The open-label study enrolled 475 adults who smoke cigarettes, use e-cigarettes, or both. Participants received cytisinicline 3 mg three times daily for up to 52 weeks, with a median duration of 361 days. The study population included smokers (84.6%), e-cigarette users (12.8%), and dual users (2.5%).

Among participants, 66.3% experienced treatment-emergent adverse events, with 94.8% classified as mild or moderate in severity. Serious adverse events occurred in 6.5% of participants. The most common adverse events were abnormal dreams (8.4%), insomnia (8.4%), and upper respiratory tract infection (6.7%). Nausea was reported in 2.5% of participants, and 5.7% discontinued treatment due to treatment-related adverse events.

The independent Data Safety Monitoring Committee identified no new safety signals during the 52-week exposure period. The findings complete the clinical evidence package supporting the company's New Drug Application (NDA) for cytisinicline as a smoking cessation treatment.
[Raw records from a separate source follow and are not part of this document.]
(** ** The running example, evaluated *)

Example factory_binds_users :
  exists bind_path,
    requestFactory (VString "https://api.x.com") (VString "v1") = Normal bind_path
    /\ bind_path (VString "/users") {| heap := ∅; log := [] |}
       = (Normal 1%positive, example_world).
Proof. eexists. split; [reflexivity|]. vm_compute. reflexivity. Qed.

Example factory_refuses_a_number :
  requestFactory (VNumber (Int 1 eq_refl)) (VString "v1") = Throw TypeError.
Proof. reflexivity. Qed.

Example actualType_examples :
  actualType VNull = "null" /\ actualType (VArray []) = "array"
  /\ actualType (VNumber NaN) = "NaN" /\ actualType (VNumber (Int 0 eq_refl)) = "number"
  /\ actualType VUndefined = "undefined" /\ actualType (VObject []) = "object"
  /\ actualType (VFunction (Closure 0)) = "function".
Proof. repeat split. Qed.

Example ToString_array :
  ToString example_source
    (VArray [VNumber (Int 1 eq_refl); VNull; VString "a"; VArray [VBool true; VUndefined]])
  = Normal "1,,a,true,".
Proof. vm_compute. reflexivity. Qed.

Example ToString_symbol_in_array :
  ToString example_source (VArray [VString "a"; VSymbol "s"]) = Throw TypeError.
Proof. reflexivity. Qed.

Example JSON_stringify_nested :
  example_JSON_stringify
    (VObject [("a", VArray [VNumber (Int (-1) eq_refl); VUndefined; VString "x"]);
              ("f", VFunction (Closure 0)); ("n", VNull)])
  = Normal (VString ("{" +:+ double_quote +:+ "a" +:+ double_quote +:+ ":[-1,null,"
                     +:+ double_quote +:+ "x" +:+ double_quote +:+ "],"
                     +:+ double_quote +:+ "n" +:+ double_quote +:+ ":null}")).
Proof. vm_compute. reflexivity. Qed.

Example JSON_stringify_a1 :
  example_JSON_stringify (VObject [("a", VNumber (Int 1 eq_refl))])
  = Normal (VString text_a1).
Proof. vm_compute. reflexivity. Qed.

Example JSON_stringify_undefined :
  example_JSON_stringify VUndefined = Normal VUndefined
  /\ example_JSON_stringify (VFunction (Closure 0)) = Normal VUndefined.
Proof. split; reflexivity. Qed.

Example JSON_stringify_bigint :
  example_JSON_stringify (VBigInt 10) = Throw TypeError
  /\ example_JSON_stringify (VObject [("a", VArray [VNull; VBigInt 10])])
     = Throw TypeError.
Proof. split; reflexivity. Qed.

Example bigint_is_in_no_category :
  actualType (VBigInt 10) = "bigint"
  /\ isNumber (typeOf (VBigInt 10)) = false
  /\ isUndefinedOrNull (typeOf (VBigInt 10)) = false
  /\ isNotString (typeOf (VBigInt 10)) = true
  /\ ToString example_source (VBigInt 10) = Normal "10".
Proof. repeat split. Qed.

Example string_plus_array :
  string_plus example_source "Bearer " (VArray [VNumber (Int 1 eq_refl); VString "a"])
  = Normal "Bearer 1,a"
  /\ string_plus example_source "Bearer " (VSymbol "t") = Throw TypeError.
Proof. split; vm_compute; reflexivity. Qed.

Example signed_dispatch :
  exists w',
    post example_source example_call example_fetch 1%positive VUndefined
      (world_of signed_users)
    = (Normal (Promise (Fulfilled (VObject [("status", VNumber (Int 200 eq_refl))]))), w')
    /\ log w'
       = [HeaderMiddlewareCalled (VFunction (Closure 0)) (VObject []);
          BodyMiddlewareCalled (VFunction (Closure 1)) VNull;
          TransportCalled "https://api.x.com/users"
            (VFunction (Method 1%positive "_parameters"))]
    /\ (__headers <$> heap w' !! 1%positive)
       = Some [("X-Signature", VString "abc")].
Proof. eexists. split; [vm_compute; reflexivity|]. split; vm_compute; reflexivity. Qed.

Example pending_header_middleware_blocks :
  exists w',
    get example_source example_call example_fetch 1%positive VUndefined
      (world_of (set_middlewares
                   {| body := VFunction (Closure 1); header := VFunction (Closure 9) |}
                   users))
    = (Normal (Promise Pending), w')
    /\ log w' = [HeaderMiddlewareCalled (VFunction (Closure 9)) (VObject [])].
Proof. eexists. split; vm_compute; reflexivity. Qed.

Example postJSON_sets_content_type :
  exists s w',
    postJSON example_source example_call example_fetch 1%positive VUndefined
      (world_of body_only_users) = (Normal (Promise s), w')
    /\ _parameters example_JSON_stringify 1%positive (VString "POST") w'
       = (Normal (VObject
                    [("method", VString "POST");
                     ("headers", VObject [("Content-Type", VString "application/json")]);
                     ("body", VString text_a1)]),
          w').
Proof. do 2 eexists. split; vm_compute; reflexivity. Qed.

(** ** Where the code departs from its specification *)

(** C1, at [get()] on the instance bound to "/users": the transport is
    called once, and its second argument is the function object found in
    property [_parameters], whereas the record assembled by
    [_parameters("GET")] is the object [{method: "GET", headers: {}}]. *)
Theorem get_passes_the_method_object :
  exists s w',
    get example_source example_call example_fetch 1%positive VUndefined example_world
    = (Normal (Promise s), w')
    /\ log w' = [TransportCalled "https://api.x.com/users"
                   (VFunction (Method 1%positive "_parameters"))]
    /\ _parameters example_JSON_stringify 1%positive (VString "GET") w'
       = (Normal (VObject [("method", VString "GET"); ("headers", VObject [])]), w').
Proof. do 2 eexists. split; [vm_compute; reflexivity|]. split; vm_compute; reflexivity. Qed.

(** C2, at [delete()] on the instance bound to "/users": the path falls back
    on the missing property [_path], so the URL is the base URL alone, where
    [get()] on the same instance asks for the base URL followed by
    "/users". *)
Theorem delete_drops_the_default_path :
  log (snd (delete example_source example_call example_fetch 1%positive VUndefined
              example_world))
  = [TransportCalled "https://api.x.com" (VFunction (Method 1%positive "_parameters"))]
  /\ log (snd (get example_source example_call example_fetch 1%positive VUndefined
                 example_world))
     = [TransportCalled "https://api.x.com/users"
          (VFunction (Method 1%positive "_parameters"))].
Proof. split; vm_compute; reflexivity. Qed.

(** ** Instances *)

(** C9, as it stands, at a symbol token: the interpolation yields no string
    but throws a TypeError, and so does the call, which writes nothing. *)
Lemma withBearerAuthorization_symbol_token :
  template example_source [inl "Bearer "; inr (VSymbol "t")] = Throw TypeError
  /\ string_plus example_source "Bearer " (VSymbol "t") = Throw TypeError
  /\ withBearerAuthorization example_source 1%positive (VSymbol "t") example_world
     = (Throw TypeError, example_world).
Proof. split; [reflexivity|]. split; reflexivity. Qed.

(** The token 'xyz' on the running example: the instance reads back the
    header "Bearer xyz". *)
Lemma withBearerAuthorization_spec_witness :
  VString "xyz" = VString "xyz"
  /\ heap example_world !! 1%positive = Some users
  /\ exists w' b',
       withBearerAuthorization example_source 1%positive (VString "xyz") example_world
       = (Normal 1%positive, w')
       /\ heap w' !! 1%positive = Some b'
       /\ obj_lookup "Authorization" (__headers b') = Some (VString "Bearer xyz")
       /\ __headers b' = [("Authorization", VString "Bearer xyz")].
Proof.
  split; [reflexivity|]. split; [reflexivity|].
  destruct (proj1 (proj2 (withBearerAuthorization_spec example_source 1%positive
                            (VString "xyz") example_world))
              "xyz" users eq_refl eq_refl)
    as (w' & b' & Hrun & Hb' & Hauth & _).
  exists w', b'. split; [exact Hrun|]. split; [exact Hb'|]. split; [exact Hauth|].
  injection Hrun as <-. injection Hb' as <-. reflexivity.
Defined.

(** The body 0 is stored and the body undefined refused, on the running
    example. *)
Lemma withBody_spec_witness :
  heap example_world !! 1%positive = Some users
  /\ isUndefinedOrNull (typeOf (VNumber (Int 0 eq_refl))) = false
  /\ (exists w' b',
        withBody example_source 1%positive (VNumber (Int 0 eq_refl)) example_world
        = (Normal 1%positive, w')
        /\ heap w' !! 1%positive = Some b'
        /\ __body b' = VNumber (Int 0 eq_refl))
  /\ isUndefinedOrNull (typeOf VUndefined) = true
  /\ (exists m, withBody example_source 1%positive VUndefined example_world
                = (Throw (InvalidBody m), example_world))
  /\ (__body <$> heap example_world !! 1%positive) = Some VNull.
Proof.
  split; [reflexivity|]. split; [reflexivity|]. split; [|split; [reflexivity|split]].
  - destruct (proj1 (proj2 (withBody_spec example_source 1%positive users
                              example_world (VNumber (Int 0 eq_refl)) eq_refl)) eq_refl)
      as (w' & b' & Hrun & Hb' & Hbody & _).
    exists w', b'. split; [exact Hrun|]. split; [exact Hb' | exact Hbody].
  - exact (proj1 (withBody_spec example_source 1%positive users example_world
                    VUndefined eq_refl) eq_refl).
  - reflexivity.
Defined.

(** A function in the header slot and a string in the body slot, on the
    running example: the first is registered, the second ignored. *)
Lemma withMiddleware_slots_witness :
  heap example_world !! 1%positive = Some users
  /\ exists w' b',
       withMiddleware 1%positive
         (VObject [("header", VFunction (Closure 0)); ("body", VString "not-a-fn")])
         example_world = (Normal 1%positive, w')
       /\ heap w' !! 1%positive = Some b'
       /\ header (__middlewares b') = VFunction (Closure 0)
       /\ body (__middlewares b') = VNull.
Proof.
  split; [reflexivity|].
  destruct (withMiddleware_slots 1%positive users example_world
              [("header", VFunction (Closure 0)); ("body", VString "not-a-fn")] eq_refl)
    as (w' & b' & Hrun & Hb' & Hh & Hbd & _).
  exists w', b'. split; [exact Hrun|]. split; [exact Hb'|]. split; [exact Hh | exact Hbd].
Defined.

(** A configuration without functions is ignored and a missing one is
    refused, on the running example. *)
Lemma withMiddleware_nullish_witness :
  isFunction (typeOf (obj_get "header" [("header", VString "not-a-fn")])) = false
  /\ isFunction (typeOf (obj_get "body" [("header", VString "not-a-fn")])) = false
  /\ withMiddleware 1%positive (VObject [("header", VString "not-a-fn")]) example_world
     = (Normal 1%positive, example_world)
  /\ withMiddleware 1%positive VUndefined example_world = (Throw TypeError, example_world).
Proof.
  split; [reflexivity|]. split; [reflexivity|]. split.
  - exact (proj2 (proj2 (proj2 (withMiddleware_nullish 1%positive example_world)))
             [("header", VString "not-a-fn")] eq_refl eq_refl).
  - exact (proj1 (withMiddleware_nullish 1%positive example_world)).
Defined.

(** A content type that is a string, with a body set: the body is
    included. *)
Lemma string_content_type_included (b : builder) (ct : string) :
  isUndefinedOrNull (typeOf (__body b)) = false ->
  obj_lookup "Content-Type" (__headers b) = Some (VString ct) ->
  isUndefinedOrNull (typeOf (__body b)) = false
  /\ exists c, obj_lookup "Content-Type" (__headers b) = Some c
               /\ isString (typeOf c) = true.
Proof.
  intros Hset Hct. split; [exact Hset|]. exists (VString ct). split; [exact Hct | reflexivity].
Defined.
The FDA accepted Achieve's NDA for review in September 2025, assigning a Prescription Drug User Fee Act date of June 20, 2026. The application is based on two Phase 3 studies and the open-label safety study.

"The ORCA-OL dataset provides important long-term safety and tolerability information across a broad population of adults with nicotine dependence," said Mark Rubinstein, the company's chief medical officer.

Cytisinicline is a plant-based alkaloid designed to aid smoking and e-cigarette cessation by interacting with nicotine receptors in the brain. The FDA has granted the drug Breakthrough Therapy designation for e-cigarette cessation.